Marotta: “Calcio, situazione drammatica per gli stipendi! Quelli dell’Inter…”
Marotta – intervenuto come ospite a “Glocal 2020 – Il mondo dello sport deve riunirsi per uscire indenne dalla pandemia”, Festival del Giornalismo organizzato da “Varese News -, spiega la drammatica situazione in cui versa il calcio italiano dopo la crisi causa dal Coronavirus. E prende l’esempio dell’Inter per far capire cosa non può più funzionare. Di seguito il primo estratto del suo lungo intervento
RICAVI MANCATI – Il calcio italiano rischia di crollare e Beppe Marotta spiega perché: «Ci siamo imbattuti in questa pandemia, che un anno fa era quasi sconosciuta. L’impatto è stato violento. In primis per la salute, che ha causato paura e si è visto in campo. La prima polemica è riguardata Juventus-Inter, prima rinviata e poi giocata a porte chiuse. Quello è stato davvero qualcosa di unico. Nell’ambito della tutela della salute c’è stata inesperienza, a partire da quello medico. Troppa “ignoranza” che però tendeva a tenere in alto un movimento sociale importante come il calcio, che si è trovato davanti a un fenomeno straordinario in negativo. Il nostro obiettivo all’inizio è stato mettere in sicurezza giocatori e dipendenti con le loro famiglie, attraverso il protocollo, che pian piano è stato migliorato. E garantire sostenibilità al sistema calcio. Le difficoltà riguardano i ricavi mancati dal matchday e dagli sponsor, che hanno iniziato a ridurre gli investimenti pubblicitari».

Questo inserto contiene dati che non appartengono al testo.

(** One entry of the result.  [list(set(...))] has no specified order: the
    two last fields are sets. *)
Record entry := Entry {
  score : nat;
  matches : list string;
  body_parts : gset string;
  symptoms : gset string
}.

(** [match.split(':')[i]]; every recorded location contains a colon, so the
    index 1 is always in range. *)
Definition split_colon (i : nat) (m : string) : string :=
  str_of (default [] (split_on (λ a, bool_decide (a = ":"%char)) []
                               (chars_of m) !! i)).

Definition make_entry (t : tally) (remedy : string) (sc : nat) : entry :=
  let ms := default [] (od_get remedy (remedy_matches t)) in
  Entry sc ms (list_to_set (split_colon 0 <$> ms))
        (list_to_set (split_colon 1 <$> ms)).

(** [find_common_remedies] only reads [self] (membership tests, plain
    subscripts of [processed_data], and [symptom_index.get]): it is a
    function of [self].  The result is the dict in its insertion order. *)
Definition find_common_remedies (self : processor)
  (body_parts symptoms : list string) : list (string * entry) :=
  match body_parts, symptoms with
  | [], [] => []
  | _, _ =>
      let t1 := foldl (score_body_part self symptoms) (Tally [] []) body_parts in
      let t2 := foldl (cross_symptom self body_parts) t1 symptoms in
      foldl (λ result '(remedy, sc), od_set remedy (make_entry t2 remedy sc) result)
            [] (sort_by_score (remedy_scores t2))
  end.

(** *** [get_remedy_details] *)

Record details := Details {
  name : string;
  d_body_parts : gset string;
  d_symptoms : gset string;
  total_indications : nat
}.

Definition get_remedy_details (remedy : string) (self : processor)
  : details * processor :=
  let locs : gset (string * string) :=
    match remedy_index self !! remedy with
    | Some s => s
    | None => ∅
    end in
  let '(s, idx) := defaultdict_getitem ∅ remedy (remedy_index self) in
  (Details remedy (set_map fst locs) (set_map snd locs) (size s),
   Processor (processed_data self) idx (symptom_index self)).

(** *** Quantities used to state the properties of the query engine *)

(** The (location, remedy) pairs credited by the first pair of loops, in the
    order of the loops. *)
Definition credits_symptom (self : processor) (body_part symptom : string)
  : list (string * string) :=
  match processed_data self !! body_part ≫= (.!! symptom) with
  | Some remedies => (λ r, (location body_part symptom, r)) <$> remedies
  | None => []
  end.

ALLARME STIPENDI – Marotta centra subito il punto in cui intervenire: «Oggi l’unica soluzione è combattere il costo di lavoro, che è troppo alto. Noi come Inter non siamo riusciti a negoziare la riduzione degli stipendi dei nostri tesserati. Anche perché siamo l’unica società che ha finito di giocare il 20 agosto e andare a chiedere ai giocatori dopo gli straordinari fatti a luglio e agosto, anziché riposarsi in vacanza, Arrivando in finale di EL, non abbiamo pagato premi, ma non siamo riusciti a ridurre gli stipendi. Siamo davanti a una situazione drammatica dal punto di vista economico-finanziaria, soprattutto finanziaria. Il problema è legato agli stipendi, oggi. E non si possono chiedere finanziamenti allo Stato. Noi vorremmo fare un differimento delle tasse per poter essere considerati diversamente rispetto a oggi, perché muoviamo tantissimo a livello professionistico. Oggi non dobbiamo pensare ad aumentare i ricavi, basterebbe ridurre i costi. Altrimenti si fallisce. Il mecenate che ricapitalizza ogni volta non esiste più».